Our collaboration has already produced papers on the meaning of Latinidad, the importance of Afro-Latinidad, and our novel affordance view of social identity, in addition to an edited volume on social identity.
I would also eventually like to get back to some papers that have been on the back burner for some time, all dealing with contestatory political philosophy. These include papers on the conceptual connection between legitimacy and resistance, the concept of partial legitimacy, the potential justification of revolutionary violence in legitimate states, the revolutionary praxis of Bissau-Guinean and Cape Verdean anti-colonialist Amílcar Cabral, and papers on the possibilities of contestation in Hobbes and Rousseau.

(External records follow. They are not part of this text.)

(* ===== verification/PnfsLayout.v ===== *)
(** The pNFS layout manager (pnfs/mds/layout.rs) with the device registry it
    reads (pnfs/mds/device.rs) and the backend rows it writes
    (state_backend/memory.rs, state_backend/sqlite.rs): layouts and their two
    secondary indexes, pinned placements, the truncate gate, stripe cleanup,
    per-volume geometry and the device-notify book.

    A [DashMap] is a [gmap]; iterating it visits [map_to_list].  Queued writes
    are applied in call order, so a backend row is what the last write to its
    key left.  [Instant]s and [Duration]s are nanoseconds, the wall clock
    seconds.  The stateid's randomness and the identity's UUID are arguments,
    and the 64-bit digest behind a composite device id is a field of the
    configuration. *)

From Stdlib Require Import Ascii String.
From S2P Require Import Prelude Csv PnfsPlacement.

Definition secs (n : Z) : Z := n * 1000000000.
Definition as_secs (d : Z) : Z := d / 1000000000.

(** ** Stateids: the seqid in the first four bytes, then the identity *)
Record LayoutStateId := Lsid { ls_seqid : Z; ls_other : Z }.

#[global] Instance LayoutStateId_eq : EqDecision LayoutStateId.
Proof. solve_decision. Defined.
#[global] Instance LayoutStateId_countable : Countable LayoutStateId.
Proof.
  by apply (inj_countable' (fun s => (ls_seqid s, ls_other s)) (fun p => Lsid p.1 p.2)); intros [].
Defined.

Definition LAYOUT_SEQID_BASE : Z := 1.
Definition state_key (s : LayoutStateId) : LayoutStateId := Lsid LAYOUT_SEQID_BASE (ls_other s).
Definition generate_stateid (random : Z) : LayoutStateId := Lsid LAYOUT_SEQID_BASE random.

(** [REVOKED_TOMBSTONE_TTL] *)
Definition REVOKED_TOMBSTONE_TTL : Z := secs 300.

(** ** Layouts *)
Record LayoutOwner := Owner { lo_client : Z; lo_session : Z; lo_fsid : Z }.
Inductive IoMode := IoRead | IoReadWrite | IoAny.
Record LayoutSegment := Segment {
  sg_offset : Z; sg_length : Z; sg_iomode : IoMode; sg_device : string; sg_stripe_index : Z; sg_pattern_offset : Z }.
Record LayoutState := Layout {
  ly_stateid : LayoutStateId; ly_owner : LayoutOwner; ly_filehandle : list Z; ly_file_ident : string;
  ly_segments : list LayoutSegment; ly_iomode : IoMode; ly_return_on_close : bool }.

Inductive IoModeRecord := RecRead | RecReadWrite | RecAny.
Record LayoutSegmentRecord := SegmentRec {
  sr_offset : Z; sr_length : Z; sr_iomode : IoModeRecord; sr_device_id : string; sr_stripe_index : Z;
  sr_pattern_offset : Z }.
Record LayoutRecord := LayoutRec {
  lr_stateid : LayoutStateId; lr_owner_client_id : Z; lr_owner_session_id : Z; lr_owner_fsid : Z;
  lr_filehandle : list Z; lr_file_ident : string; lr_segments : list LayoutSegmentRecord;
  lr_iomode : IoModeRecord; lr_return_on_close : bool }.

Definition io_to_record (m : IoMode) : IoModeRecord :=
  match m with IoRead => RecRead | IoReadWrite => RecReadWrite | IoAny => RecAny end.
Definition record_to_io (m : IoModeRecord) : IoMode :=
  match m with RecRead => IoRead | RecReadWrite => IoReadWrite | RecAny => IoAny end.
Definition is_read (m : IoMode) : bool := match m with IoRead => true | _ => false end.

Definition LayoutState_to_record (l : LayoutState) : LayoutRecord :=
  LayoutRec (ly_stateid l) (lo_client (ly_owner l)) (lo_session (ly_owner l)) (lo_fsid (ly_owner l))
    (ly_filehandle l) (ly_file_ident l)
    ((fun s => SegmentRec (sg_offset s) (sg_length s) (io_to_record (sg_iomode s)) (sg_device s)
                 (sg_stripe_index s) (sg_pattern_offset s)) <$> ly_segments l)
    (io_to_record (ly_iomode l)) (ly_return_on_close l).
Definition LayoutState_from_record (r : LayoutRecord) : LayoutState :=
  Layout (lr_stateid r) (Owner (lr_owner_client_id r) (lr_owner_session_id r) (lr_owner_fsid r))
    (lr_filehandle r) (lr_file_ident r)
    ((fun s => Segment (sr_offset s) (sr_length s) (record_to_io (sr_iomode s)) (sr_device_id s)
                 (sr_stripe_index s) (sr_pattern_offset s)) <$> lr_segments r)
    (record_to_io (lr_iomode r)) (lr_return_on_close r).

Definition set_ident (ident : string) (l : LayoutState) : LayoutState :=
  Layout (ly_stateid l) (ly_owner l) (ly_filehandle l) ident (ly_segments l) (ly_iomode l) (ly_return_on_close l).
Definition set_stateid (s : LayoutStateId) (l : LayoutState) : LayoutState :=
  Layout s (ly_owner l) (ly_filehandle l) (ly_file_ident l) (ly_segments l) (ly_iomode l) (ly_return_on_close l).

(** ** The truncate mark *)
Record GateMark := Mark { gm_since : Z; gm_carried : Z; gm_min : Z }.
Definition GateMark_age (now : Z) (g : GateMark) : Z := gm_carried g + (now - gm_since g).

In 2017 Rowman & Littlefield International published my book, Political Philosophy and Political Action: Imperatives of Resistance. The text grounds critical engagement with political philosophy from within an analysis of contemporary resistance movements. Juxtaposing critical interpretations of Rousseau, Marx, Dewey, and Rancière alongside analyses of contemporary resistance movements such as Black Lives Matter, Occupy Wall Street, and the Arab Spring illustrates the importance of real political action for democratic political philosophy. I use an analysis of political philosophy’s ideals of equality and democracy to argue for the continued relevance of the history of political theory for real politics, while simultaneously emphasizing the potential shortcomings of such theorizing. Ultimately, I aim to demonstrate how theory must always remain not only grounded in general political principles, but must also retain a connection to the material realities of insurrectionist politics.